(** X5. In a zone with a constant UTC offset, two requests to
    GET /api/quote/daily on the same local calendar day return the same
    record and the same [dayOfYear], whatever the time of day. *)
Theorem daily_same_day_same_quote (w1 w2 : world) (req1 req2 : request) (off : Z) :
  zone (rt w1) = Calendar.fixed_zone off ->
  zone (rt w2) = Calendar.fixed_zone off ->
  db w2 = db w1 ->
  store_ok (db w1) ->
  0 <= clock w1 0 + off -> 0 <= clock w2 0 + off ->
  Calendar.local_day (Calendar.fixed_zone off) (clock w1 0)
  = Calendar.local_day (Calendar.fixed_zone off) (clock w2 0) ->
  status (fst (serve get_daily w1 req1)) = status (fst (serve get_daily w2 req2))
  /\ body_field (fst (serve get_daily w1 req1)) "data"
     = body_field (fst (serve get_daily w2 req2)) "data"
  /\ body_field (fst (serve get_daily w1 req1)) "dayOfYear"
     = body_field (fst (serve get_daily w2 req2)) "dayOfYear".
Proof.
  intros Hz1 Hz2 Hdb Hs Ht1 Ht2 Hday.
  assert (Hs2 : store_ok (db w2)) by (rewrite Hdb; exact Hs).
  assert (Hsame : day_of_year (Calendar.fixed_zone off) (clock w1 0)
                  = day_of_year (Calendar.fixed_zone off) (clock w2 0)).
  { rewrite !day_of_year_by_day by assumption.
    unfold Calendar.local_day, Calendar.LocalTime, Calendar.fixed_zone in Hday.
    cbn in Hday. rewrite Hday. reflexivity. }
  destruct (Z.eq_dec (count_of (db w1)) 0) as [H0 | Hn0].
  - destruct (daily_quote_response w1 req1 Hs) as [E1 _].
    destruct (daily_quote_response w2 req2 Hs2) as [E2 _].
    rewrite (E1 H0), (E2 ltac:(rewrite Hdb; exact H0)). repeat split.
  - assert (Hpos : 0 < count_of (db w1)) by (unfold count_of in *; lia).
    destruct (daily_fixed_zone w1 req1 off Hz1 Hs Hpos Ht1) as (d1 & Hd1 & A1 & B1 & C1).
    destruct (daily_fixed_zone w2 req2 off Hz2 Hs2 ltac:(rewrite Hdb; exact Hpos) Ht2)
      as (d2 & Hd2 & A2 & B2 & C2).
    rewrite Hdb, <- Hsame in Hd2. rewrite Hd1 in Hd2. injection Hd2 as <-.
    rewrite A1, A2, B1, B2, C1, C2, Hsame. repeat split.
Qed.

(** X6. In a zone with a constant UTC offset [dayOfYear] is between 1
    and 366, so a store of more than 366 records only ever serves, as
    daily quote, the records at positions 1 to 366: never the first
    record, never one further down. *)
Theorem daily_reaches_only_366 (w : world) (req : request) (off : Z) :
  zone (rt w) = Calendar.fixed_zone off ->
  store_ok (db w) -> 366 < count_of (db w) -> 0 <= clock w 0 + off ->
  exists (i : Z) (d : document),
    1 <= i <= 366
    /\ nth_error (docs (db w)) (Z.to_nat i) = Some d
    /\ body_field (fst (serve get_daily w req)) "data" = Some (lean_record d)
    /\ body_field (fst (serve get_daily w req)) "dayOfYear" = Some (VNum (JSNumber.Fin i)).
Proof.
  intros Hz Hs Hbig Ht.
  pose proof (day_of_year_range off (clock w 0) Ht) as Hr.
  destruct (daily_fixed_zone w req off Hz Hs ltac:(lia) Ht) as (d & Hd & A & B & _).
  rewrite Z.mod_small in Hd by lia.
  eexists _, d. repeat split; eauto; lia.
Qed.

Lemma DayFromYear_mono (y y' : Z) :
  y <= y' -> Calendar.DayFromYear y <= Calendar.DayFromYear y'.
Proof.
  intros H. unfold Calendar.DayFromYear. Z.div_mod_to_equations. lia.
Qed.

(** X7. In a zone with a constant UTC offset, 24 hours later
    [dayOfYear] is one more, except across the new year, where it
    starts again at 1. *)
Theorem day_of_year_next_day (off now : Z) :
  0 <= now + off ->
  let tz := Calendar.fixed_zone off in
  day_of_year tz (now + Calendar.msPerDay)
  = if Calendar.getFullYear tz (now + Calendar.msPerDay) =? Calendar.getFullYear tz now
    then day_of_year tz now + 1
    else 1.
Proof.
  intros H tz. unfold tz.
  assert (Hms : 0 < Calendar.msPerDay) by reflexivity.
  rewrite !day_of_year_by_day by lia.
  unfold Calendar.getFullYear, Calendar.YearFromTime, Calendar.LocalTime,
    Calendar.fixed_zone; cbn [Calendar.offset_at_utc].
  replace (now + Calendar.msPerDay + off) with (now + off + 1 * Calendar.msPerDay) by ring.
  unfold Calendar.Day at 1 2 3. rewrite Z.div_add by lia.
  fold (Calendar.Day (now + off)). set (d := Calendar.Day (now + off)).
  pose proof (CalendarFacts.YearFromDay_spec d) as [Ha Hb].
  pose proof (CalendarFacts.YearFromDay_spec (d + 1)) as [Hc Hd].
  set (y := Calendar.YearFromDay d) in *. set (y' := Calendar.YearFromDay (d + 1)) in *.
  destruct (Z.eqb_spec y' y) as [-> | Hne]; [lia |].
  destruct (Z.lt_ge_cases y' y) as [Hlt | Hge].
  - pose proof (DayFromYear_mono (y' + 1) y ltac:(lia)). lia.
  - pose proof (DayFromYear_mono (y + 1) y' ltac:(lia)). lia.
Qed.

(** ** Statuses and envelopes *)

Lemma exec_no_cast_error (r : runtime) (s : store) (q : Mongo.query) :
  filter_ok r (q_filter q) = true -> exec r s q <> inl CastError.
Proof.
  intros H. unfold exec. rewrite H. cbn [negb].
  destruct (negb (connected s)); [discriminate |].
  destruct (window_arg (q_skip q)); [| discriminate].
  destruct (window_arg (q_limit q)); discriminate.
Qed.

Lemma failed_status (r : runtime) (e : store_error) :
  e <> CastError ->
  status (error_handler r e) = 500
  /\ body (error_handler r e)
     = VObj [("success", VBool false);
             ("error", VStr (if production r then str "Internal server error"
                             else error_message r e))].
Proof. destruct e; intros H; try contradiction; split; reflexivity. Qed.

Lemma count_throws (s : store) (e : store_error) :
  lift (countDocuments s) = Throw e -> e = Disconnected /\ connected s = false.
Proof.
  unfold countDocuments. destruct (connected s); cbn; [discriminate |].
  intros H. injection H as <-. split; reflexivity.
Qed.

Lemma get_random_cases (w : world) (req : request) :
  let r := fst (serve get_random w req) in
  (exists e, e <> CastError /\ r = error_handler (rt w) e)
  \/ r = error_response 404 "No quotes found in database"
  \/ exists v t,
       r = res_json 200 [("success", VBool true); ("timestamp", VStr t); ("data", v)].
Proof.
  unfold serve, get_random, bind, await_count, await_one, await_many, Math_random,
    sendResponse, the_runtime, new_Date, ret, bind.
  destruct (lift (countDocuments (db w))) as [count | e] eqn:Ec.
  - destruct (count =? 0); [right; left; reflexivity |].
    match goal with |- context [exec ?r ?s ?q] => destruct (exec r s q) as [e | l] eqn:Ex end.
    + left. exists e. split; [| reflexivity].
      intros ->. revert Ex. apply exec_no_cast_error. reflexivity.
    + right; right. cbn. eauto.
  - left. exists e. split; [| reflexivity].
    destruct (count_throws _ _ Ec) as [-> _]. discriminate.
Qed.

Lemma get_daily_cases (w : world) (req : request) :
  let r := fst (serve get_daily w req) in
  (exists e, e <> CastError /\ r = error_handler (rt w) e)
  \/ r = error_response 404 "No quotes found in database"
  \/ exists v t n,
       r = res_json 200 [("success", VBool true); ("timestamp", VStr t); ("data", v);
                         ("dayOfYear", VNum (JSNumber.Fin n))].
Proof.
  unfold serve, get_daily, bind, await_count, await_one, await_many,
    sendResponse, the_runtime, new_Date, ret, bind.
  destruct (lift (countDocuments (db w))) as [count | e] eqn:Ec.
  - destruct (count =? 0); [right; left; reflexivity |].
    match goal with |- context [exec ?r ?s ?q] => destruct (exec r s q) as [e | l] eqn:Ex end.
    + left. exists e. split; [| reflexivity].
      intros ->. revert Ex. apply exec_no_cast_error. reflexivity.
    + right; right. cbn. eauto.
  - left. exists e. split; [| reflexivity].
    destruct (count_throws _ _ Ec) as [-> _]. discriminate.
Qed.

Lemma get_by_id_cases (w : world) (req : request) :
  let r := fst (serve get_by_id w req) in
  (exists e, e <> CastError /\ r = error_handler (rt w) e)
  \/ r = error_response 400 "Invalid quote ID format"
  \/ r = error_response 404 "Quote not found"
  \/ exists v t,
       r = res_json 200 [("success", VBool true); ("timestamp", VStr t); ("data", v)].
Proof.
  unfold serve, get_by_id, bind, await_one, await_many,
    sendResponse, the_runtime, new_Date, ret, bind.
  destruct (req_param req "id") as [id |]; [| right; left; reflexivity].
  destruct (ObjectId_isValid (rt w) id) eqn:Ev; cbn [negb];
    [| right; left; reflexivity].
  match goal with |- context [exec ?r ?s ?q] => destruct (exec r s q) as [e | l] eqn:Ex end.
  - left. exists e. split; [| reflexivity].
    intros ->. revert Ex. apply exec_no_cast_error. exact Ev.
  - cbn [lift]. destruct l as [| v l]; [right; right; left; reflexivity |].
    destruct v; try (right; right; right; cbn; eauto; fail).
    right; right; left; reflexivity.
Qed.

Lemma get_search_cases (w : world) (req : request) :
  let r := fst (serve get_search w req) in
  (exists e, e <> CastError /\ r = error_handler (rt w) e)
  \/ r = error_response 400 "Source query parameter is required"
  \/ exists quotes t,
       r = res_json 200 [("success", VBool true); ("timestamp", VStr t);
                         ("count", VNum (JSNumber.Fin (Z.of_nat (List.length quotes))));
                         ("data", VArr quotes)].
Proof.
  unfold serve, get_search, bind, await_many,
    sendResponse, the_runtime, new_Date, ret, bind.
  destruct (negb (q_truthy (req_query req "source"))
            || negb (typeof_is_string (req_query req "source")));
    [right; left; reflexivity |].
  match goal with |- context [exec ?r ?s ?q] => destruct (exec r s q) as [e | l] eqn:Ex end.
  - left. exists e. split; [| reflexivity].
    intros ->. revert Ex. apply exec_no_cast_error. reflexivity.
  - right; right. cbn. eauto.
Qed.

Lemma get_quotes_cases (w : world) (req : request) :
  let r := fst (serve get_quotes w req) in
  (exists e, e <> CastError /\ r = error_handler (rt w) e)
  \/ exists quotes t pg,
       r = res_json 200 [("success", VBool true); ("timestamp", VStr t);
                         ("data", VArr quotes); ("pagination", VObj pg)].
Proof.
  unfold serve, get_quotes, bind, Promise_all2, await_many, await_count,
    sendResponse, the_runtime, new_Date, ret, bind.
  match goal with |- context [exec ?r ?s ?q] => destruct (exec r s q) as [e | l] eqn:Ex end.
  - left. exists e. split.
    + intros ->. revert Ex. apply exec_no_cast_error. reflexivity.
    + destruct (lift (countDocuments (db w))); reflexivity.
  - destruct (lift (countDocuments (db w))) as [count | e] eqn:Ec.
    + right. cbn. eauto.
    + left. exists e. split; [| reflexivity].
      destruct (count_throws _ _ Ec) as [-> _]. discriminate.
Qed.

Import Envelope.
────────────────────
● **EXERCISE INSTRUCTIONS**:
Extract exactly the leading lines of the data, stopping at and including the line with "(clock w2 0) ->".

● **TASK OUTPUT**:
(** X5. In a zone with a constant UTC offset, two requests to
    GET /api/quote/daily on the same local calendar day return the same
    record and the same [dayOfYear], whatever the time of day. *)
Theorem daily_same_day_same_quote (w1 w2 : world) (req1 req2 : request) (off : Z) :
  zone (rt w1) = Calendar.fixed_zone off ->
  zone (rt w2) = Calendar.fixed_zone off ->
  db w2 = db w1 ->
  store_ok (db w1) ->
  0 <= clock w1 0 + off -> 0 <= clock w2 0 + off ->
  Calendar.local_day (Calendar.fixed_zone off) (clock w1 0)
  = Calendar.local_day (Calendar.fixed_zone off) (clock w2 0) ->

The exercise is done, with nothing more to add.